Brian Charles Lara shuffles slightly to off as Shane Warne’s offering turns to leg, past Ian Healy and rolls its way to fine leg.
“Has he got bat on it? That is the question,” Ian Chappell wonders in commentary.
“When he’s got about five metres from the crease, he’s started waving his bat to the West Indies crowd. Not only a very fine batsman, but also a very smart one.”
With his first double-century in the offing and a legitimate question as to whether his attempted leg glance had connected, Lara wasn’t giving umpire Terry Prue any chance.
For Warne and Allan Border’s increasingly bedraggled fielders, the sight of Lara, arms aloft, undefeated with triple figures to his name, would become an all-too-familiar sight for more than a decade afterwards.
The 277 Lara scored in that innings at the SCG remains one of the best performances Test cricket has encountered.
For Lara, and to a far lesser extent, Chappell, this was the penny dropping from almost a year earlier.
Already answering to “the Prince of Trinidad” throughout Port-of-Spain’s nightspots, Lara’s reputation and limitless potential preceded him before he arrived on Australian shores.
Leading into a 1992 World Cup where fancied West Indian and Australian outfits outdid themselves in underperforming, Windies coach Deryck Murray asked Chappell to have a word with his star pupil.
A bemused Chappell has long regarded cricket coaches alongside telemarketers and parking inspectors, and he has often recounted telling Murray he had little advice he could offer a talent such as Lara anyway.
In any case, the pair did talk, Chappell advising Lara that; “the only thing I’ll say is you hit a lot of good shots. But you hit them straight to fielders. You’ve got to hit them into gaps. Otherwise, you’re wasting a lot of energy. Plus, more importantly, you’re wasting a lot of runs.”
Lara helped himself to nine ODI fifties in the months after meeting with Chappell, then two more in the Test arena when the West Indies returned to tour Australia again.
A dodgy stumping by Healy at the Gabba – replays showed the Australian ’keeper had broken the stumps without ball in hand – amounted to animosity and frustration for Lara, before Shane Warne’s first genuine masterclass in Melbourne made for a 1-0 Windies deficit.
At 2-31, chasing Australia’s first innings 9/503, on an SCG wicket that had offered rare respite for the home side amid more than a decade of West Indian dominance, Lara strode to the crease.
Thought had turned to the previously unthinkable – a series loss for the champion Caribbean side.

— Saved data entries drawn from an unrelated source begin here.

(* ===== verification/Install.v ===== *)
(** [witness install], [uninstall] and [status] (install/): the systemd flow of
    Linux, the launchd flow of macOS and the service flow of Windows, over the
    host of [Host]. *)
From S2P Require Import Prelude Str StrFacts External Text Structured F64 Sink Tailed Multiline Watcher.
From S2P Require Import Journal Unified EventFilter EventXml Config RemoteConfig Cgroups Agent Host Setup.
From Stdlib Require Import Strings.Byte.

Definition INSTALL_DIR : bytes := b#"/usr/local/bin".
Definition CONFIG_FILE : bytes := b#"/etc/witness/config.toml".
Definition CONFIG_DIR : bytes := b#"/etc/witness".

Record InstallArgs := mkInstallArgs {
  token : option bytes;
  ia_server : bytes;
  ia_endpoint : option bytes;
  offline : bool;
  force : bool;
}.

Record UninstallArgs := mkUninstallArgs { purge : bool }.

(** [Path::join] of a Unix directory and a name. *)
Definition binary_path : bytes := unix_join INSTALL_DIR b#"witness".

Definition unlines (ls : list bytes) : bytes := concat (map (fun l => l ++ [nl]) ls).

(** * launchd *)

Module Launchd.
Definition LABEL : bytes := b#"rs.tell.witness".
Definition DOMAIN : bytes := b#"system".
Definition PLIST_PATH : bytes := b#"/Library/LaunchDaemons/rs.tell.witness.plist".
Definition LOG_DIR : bytes := b#"/Library/Logs/witness".
Definition STDOUT_PATH : bytes := b#"/Library/Logs/witness/witness.out.log".
Definition STDERR_PATH : bytes := b#"/Library/Logs/witness/witness.err.log".

(** The characters escaped are ASCII, so bytes and characters agree. *)
Definition xml_escape_byte (c : byte) : bytes :=
  if bool_decide (c = x26) then b#"&amp;"
  else if bool_decide (c = x3c) then b#"&lt;"
  else if bool_decide (c = x3e) then b#"&gt;"
  else if bool_decide (c = x22) then b#"&quot;"
  else if bool_decide (c = x27) then b#"&apos;"
  else [c].

Definition xml_escape (s : bytes) : bytes := concat (map xml_escape_byte s).

Definition string_node (s : bytes) : bytes := b#"<string>" ++ s ++ b#"</string>".

Definition plist_contents (binary config : bytes) : bytes :=
  let binary := xml_escape binary in
  let config := xml_escape config in
  unlines
    [b#"<?xml version=" ++ quoted b#"1.0" ++ b#" encoding=" ++ quoted b#"UTF-8" ++ b#"?>";
     b#"<!DOCTYPE plist PUBLIC " ++ quoted b#"-//Apple//DTD PLIST 1.0//EN" ++ b#" "
       ++ quoted b#"http://www.apple.com/DTDs/PropertyList-1.0.dtd" ++ b#">";
     b#"<plist version=" ++ quoted b#"1.0" ++ b#">";
     b#"<dict>";
     b#"    <key>Label</key>";
     b#"    " ++ string_node LABEL;
     b#"    <key>ProgramArguments</key>";
     b#"    <array>";
     b#"        " ++ string_node binary;
     b#"        " ++ string_node b#"--config";
     b#"        " ++ string_node config;
     b#"    </array>";
     b#"    <key>RunAtLoad</key>";
     b#"    <true/>";
     b#"    <key>KeepAlive</key>";
     b#"    <dict>";
     b#"        <key>SuccessfulExit</key>";
     b#"        <false/>";
     b#"    </dict>";
     b#"    <key>StandardOutPath</key>";
     b#"    " ++ string_node STDOUT_PATH;
     b#"    <key>StandardErrorPath</key>";
     b#"    " ++ string_node STDERR_PATH;
     b#"    <key>ProcessType</key>";
     b#"    " ++ string_node b#"Background";
     b#"    <key>ThrottleInterval</key>";
     b#"    <integer>5</integer>";
     b#"</dict>";
     b#"</plist>"].

(** [find_map] over the lines. *)
Fixpoint first_exit (ls : list bytes) : option bytes :=
  match ls with
  | [] => None
  | l :: r =>
    match strip_prefix b#"last exit code = " (trim l) with
    | Some v => Some (trim v)
    | None => first_exit r
    end
  end.

Definition last_exit_of (print_output : bytes) : option bytes := first_exit (lines print_output).

Record StatusReport := mkStatusReport { loaded : bool; running : bool; last_exit : option bytes }.

Section launchd.
Context `{System}.

(** The trait [Platform]: what the flows use of [launchctl]. *)
Record Platform := mkPlatform {
  bootstrap : bytes -> bytes -> Eff unit;
  bootout : bytes -> bytes -> Eff unit;
  enable : bytes -> bytes -> Eff unit;
  is_loaded : bytes -> bytes -> Eff bool;
  print : bytes -> bytes -> Eff bytes;
}.

Definition join_words (ws : list bytes) : bytes :=
  match ws with [] => [] | w :: r => w ++ concat (map (fun x => space :: x) r) end.

(** [MacOsPlatform::run]. *)
Definition launchctl (args : list bytes) : Eff bytes :=
  o ← output (b#"launchctl" :: args) [];
  if success o then mret (from_utf8_lossy (stdout o))
  else fail (CommandFailed (b#"launchctl " ++ join_words args) (trim (from_utf8_lossy (stderr o)))).

Definition service_target (domain label : bytes) : bytes := domain ++ b#"/" ++ label.

Definition MacOsPlatform : Platform := mkPlatform
  (fun domain plist => launchctl [b#"bootstrap"; domain; plist];; mret ())
  (fun domain target => launchctl [b#"bootout"; domain; target];; mret ())
  (fun domain label => launchctl [b#"enable"; service_target domain label];; mret ())
  (fun domain label =>
     r ← catch (output [b#"launchctl"; b#"print"; service_target domain label] []);
     mret (match r with inl o => success o | inr _ => false end))
  (fun domain label => launchctl [b#"print"; service_target domain label]).

Definition load_daemon (platform : Platform) (plist_path : bytes) : Eff unit :=
  bootstrap platform DOMAIN plist_path;; enable platform DOMAIN LABEL.

Definition unload_daemon (platform : Platform) (plist_path : bytes) : Eff unit :=
  bootout platform DOMAIN plist_path.

Definition status_report (platform : Platform) : Eff StatusReport :=
  loaded ← is_loaded platform DOMAIN LABEL;
  if negb loaded then mret (mkStatusReport false false None)
  else
    r ← catch (print platform DOMAIN LABEL);
    let detail := match r with inl d => d | inr _ => [] end in
    mret (mkStatusReport true (contains b#"state = running" detail) (last_exit_of detail)).

Definition require_root : Eff unit := root ← is_privileged; require root NotRoot.

(** Copies the running binary unless it is the installed one. *)
Definition install_binary (exe : bytes) : Eff bytes := fun h =>
  match current_exe (world h) with
  | None => (inr Io, h)
  | Some current =>
    (there ← exists_file binary_path;
     (if (there : bool) && bool_decide (canonicalize binary_path (world h) = Some current)
      then mret ()
      else create_dir_all INSTALL_DIR;; copy_file current binary_path exe);;
     set_permissions binary_path 493;;
     mret binary_path) h
  end.

Definition create_dirs : Eff unit :=
  create_dir_all CONFIG_DIR;;
  create_dir_all LOG_DIR;;
  set_permissions LOG_DIR 488;;
  chown LOG_DIR.

Definition write_plist (binary : bytes) (force : bool) : Eff unit :=
  there ← exists_file PLIST_PATH;
  if (there : bool) && negb force then mret ()
  else
    write_file PLIST_PATH (plist_contents binary CONFIG_FILE);;
    set_permissions PLIST_PATH 420;;
    chown PLIST_PATH.

Definition uninstall (state_dir : bytes) (platform : Platform) (args : UninstallArgs) : Eff unit :=
  require_root;;
  ignore (unload_daemon platform PLIST_PATH);;
  remove_file PLIST_PATH;;
  if purge args then
    ignore (remove_dir_all state_dir);;
    ignore (remove_file CONFIG_FILE)
  else mret ().
End launchd.
End Launchd.

(** * systemd *)

Module Systemd.
Definition SERVICE_FILE : bytes := b#"/etc/systemd/system/witness.service".

Definition SYSTEMD_UNIT : bytes := unlines
  [b#"[Unit]";
   b#"Description=Witness Agent";
   b#"After=network-online.target";
   b#"Wants=network-online.target";
   [];
   b#"[Service]";
   b#"Type=simple";
   b#"ExecStart=/usr/local/bin/witness --config /etc/witness/config.toml";
   b#"ExecReload=/bin/kill -HUP $MAINPID";
   b#"Restart=always";
   b#"RestartSec=5";
   b#"User=witness";
   b#"Group=witness";
   [];
   b#"StandardOutput=journal";
   b#"StandardError=journal";
   b#"SyslogIdentifier=witness";
   [];
   b#"StateDirectory=witness";
   [];
   b#"ProtectSystem=strict";
   b#"ProtectHome=yes";
   b#"PrivateTmp=yes";
   b#"ReadOnlyPaths=/proc /sys /var/log";
   b#"ReadWritePaths=/var/lib/witness";
   [];
   b#"NoNewPrivileges=yes";
   b#"CapabilityBoundingSet=";
   b#"RestrictSUIDSGID=yes";
   b#"SystemCallFilter=@system-service";
   b#"MemoryDenyWriteExecute=yes";
   b#"PrivateDevices=yes";
   [];
   b#"ProtectKernelTunables=yes";
   b#"ProtectKernelModules=yes";
   b#"ProtectKernelLogs=yes";
   b#"ProtectControlGroups=yes";
   b#"ProtectClock=yes";
   [];
   b#"RestrictNamespaces=yes";
   b#"LockPersonality=yes";
   b#"RestrictRealtime=yes";
   [];
   b#"[Install]";
   b#"WantedBy=multi-user.target"].

Section systemd.
Context `{System}.

Definition run_cmd (cmd : bytes) (args : list bytes) : Eff unit :=
  o ← output (cmd :: args) [];
  if success o then mret () else fail (CommandFailed cmd (trim (from_utf8_lossy (stderr o)))).

Definition install_binary (exe : bytes) : Eff unit := fun h =>
  match current_exe (world h) with
  | None => (inr Io, h)
  | Some current =>
    (there ← exists_file binary_path;
     if (there : bool) && bool_decide (canonicalize binary_path (world h) = Some current)
     then mret ()
     else
       create_dir_all INSTALL_DIR;;
       copy_file current binary_path exe;;
       set_permissions binary_path 493) h
  end.

Definition create_user : Eff unit :=
  id ← output [b#"id"; b#"-u"; b#"witness"] [];
  if success id then mret ()
  else
    run_cmd b#"useradd" [b#"--system"; b#"--no-create-home"; b#"--shell"; b#"/usr/sbin/nologin"; b#"witness"];;
    adm ← catch (output [b#"getent"; b#"group"; b#"adm"] []);
    match adm with
    | inl o => if success o then ignore (run_cmd b#"usermod" [b#"-aG"; b#"adm"; b#"witness"]) else mret ()
    | inr _ => mret ()
    end.

Definition install_service (force : bool) : Eff unit :=
  there ← exists_file SERVICE_FILE;
  if (there : bool) && negb force then mret ()
  else
    create_dir_all CONFIG_DIR;;
    write_file SERVICE_FILE SYSTEMD_UNIT;;
    run_cmd b#"systemctl" [b#"daemon-reload"].
End systemd.
End Systemd.

(** The arguments of setup; [config] is the platform's configuration file. *)
Definition setup_args (config : bytes) (args : InstallArgs) (token : bytes) : SetupArgs :=
  mkSetupArgs token (ia_server args) (ia_endpoint args) config (offline args) (force args).

(** The text of an error, where one is wrapped in another. *)
Definition error_text (e : Error) : bytes :=
  match e with Message t => t | CommandFailed cmd stderr => cmd ++ stderr | _ => [] end.

Section flows.
Context `{System, Toml, Regex}.
Context (version : bytes).

Definition launchd_install (exe : bytes) (platform : Launchd.Platform) (has_journalctl : bool) (args : InstallArgs)
    : Eff unit :=
  Launchd.require_root;;
  binary ← Launchd.install_binary exe;
  Launchd.create_dirs;;
  Launchd.write_plist binary (force args);;
  (match token args with
   | Some token =>
     map_err (fun e => CommandFailed b#"witness setup" (error_text e))
       (execute version MacOs has_journalctl (setup_args CONFIG_FILE args token))
   | None => mret ()
   end);;
  Launchd.load_daemon platform Launchd.PLIST_PATH.

Definition systemd_install (exe : bytes) (has_journalctl : bool) (args : InstallArgs) : Eff unit :=
  root ← is_privileged;
  require root NotRoot;;
  Systemd.install_binary exe;;
  Systemd.create_user;;
  Systemd.install_service (force args);;
  match token args with
  | Some token =>
    execute version Linux has_journalctl (setup_args CONFIG_FILE args token);;
    Systemd.run_cmd b#"systemctl" [b#"enable"; b#"--now"; b#"witness"]
  | None => mret ()
  end.
End flows.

And alongside a resolute 109 by under-siege skipper Richie Richardson, Lara turned the Test and series on its head with his brilliant 277.
“I’d never seen a guy hit the gap so easily,” Border told News Corp recently.
“I got to a point where I would talk to the fielders and say, ‘Wherever I put you it’s your choice whether you move five yards left or right’. They’d subtly move and Brian being Brian just kept whacking it through the gaps.”
Thirty-eight boundaries in all Lara carved, caressed, blazed and belted, Australia’s fielders and bowlers hapless alike.
Milestones seemed to fall every other over as Lara ploughed on, with a leg glance off Warne raising his first Test hundred, then another from the legspinner bringing up 200.
Only a needless run-out by batting partner Carl Hooper brought an end to Lara’s dominance, a theme that would endure in several threads throughout his career.
Whenever things seemed most forlorn for the Windies on Lara’s watch – most notably during his 1999 Test heroics – he took on the Australians with relish. And when runs were on offer – see the world record Test and first class scores still to his name – Lara took them.
Lara’s 277 is famously regarded as his favourite innings, so much so he named his first daughter Sydney.
All in all, “a very smart cricketer”.